Manajemen marah ini dilakukan dengan mengedepankan rasio ketimbang emosional. Seseorang yang mampu memanajemeni amarahnya berarti melakukan mekanisme rasionalisasi dalam tubuhnya. Mekanisme ini mengantarkan pola pikir yang sifatnya positif, sehingga bisa meredam konflik atau emosi. Hanya, rasionaliasasi ini tidak muncul begitu saja. Perlu kemauan, upaya dan latihan yang keras.
Dalam berbagai kasus, seseorang yang terbiasa marah secara agresif bisa dilatih untuk mengendalikan emosi. Caranya dengan mencari penyebab munculnya letupan marah tersebut. Misalnya pada kasus dimana rasa marah muncul untuk menutupi rasa kurang percaya diri, terapi yang dilakukan terlebih dahulu difokuskan pada upaya membangkitkan rasa percaya diri.
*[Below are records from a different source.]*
(* ===== verification/MicrokitTrace.v ===== *)
(** * What a protection domain asks of the kernel

    An invariant of the trace of system calls of [Microkit.main], for every program over the
    interface and every behaviour of the kernel: which capabilities are invoked, when replies
    are sent, and what the first wait of a passive domain does. *)
From Stdlib Require Import Strings.String.
From S2P Require Import Prelude Words Platform State Keeps Message Interrupt TcbInv LibSel4 Microkit MicrokitSpec.

(** ** Traces, the latest system call first *)
Abbreviation trace := (list (ecall * answer)).

(** Whether a system call waits for a message. *)
Definition receiving (e : ecall) : bool :=
  match e with
  | ecall_recv _ _ _ | ecall_nbsend_recv _ _ _ _ _ _ => true
  | ecall_send_recv sys _ _ _ _ => sys =? seL4_SysReplyRecv
  | _ => false
  end.
(** The badge of the last message received, and the first system call that waits. *)
Fixpoint delivered (t : trace) : option Z :=
  match t with
  | [] => None
  | (e, a) :: t' => if receiving e then Some (wrap (ans_badge a)) else delivered t'
  end.
Fixpoint first_wait (t : trace) : option ecall :=
  match t with
  | [] => None
  | (e, _) :: t' => match first_wait t' with Some e' => Some e' | None => if receiving e then Some e else None end
  end.
(** The last message was a protected call; it was one, or a fault. *)
Definition call_pending (t : trace) : bool :=
  match delivered t with Some b => Z.testbit b 63 && negb (Z.testbit b 62) | None => false end.
Definition may_reply (t : trace) : bool :=
  match delivered t with Some b => Z.testbit b 63 || Z.testbit b 62 | None => false end.

Section rights.
Context {Um : Type} (K : Z → Prop).
Implicit Types (g : pd Um).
Sebetulnya melatih diri mengelola amarah merupakan hal yang memang patut dilakukan, terutama untuk meningkatkan kualitas diri. Sekarang ini kualitas manusia tidak hanya ditentukan oleh kecerdasan intelektual (IQ/Intelligence Quotient), tapi juga oleh kecerdasan emsional (EQ/Emotional Quotient).

Luh Kadek Budi Martini, SE.,MM adalah Dosen Fak. Ekonomi Universitas Mahasaraswati (Unmas) Denpasar, dan juga seorang Instruktur Kepribadian, Service Exellent, Komunikasi, serta Etika dan Kepribadian.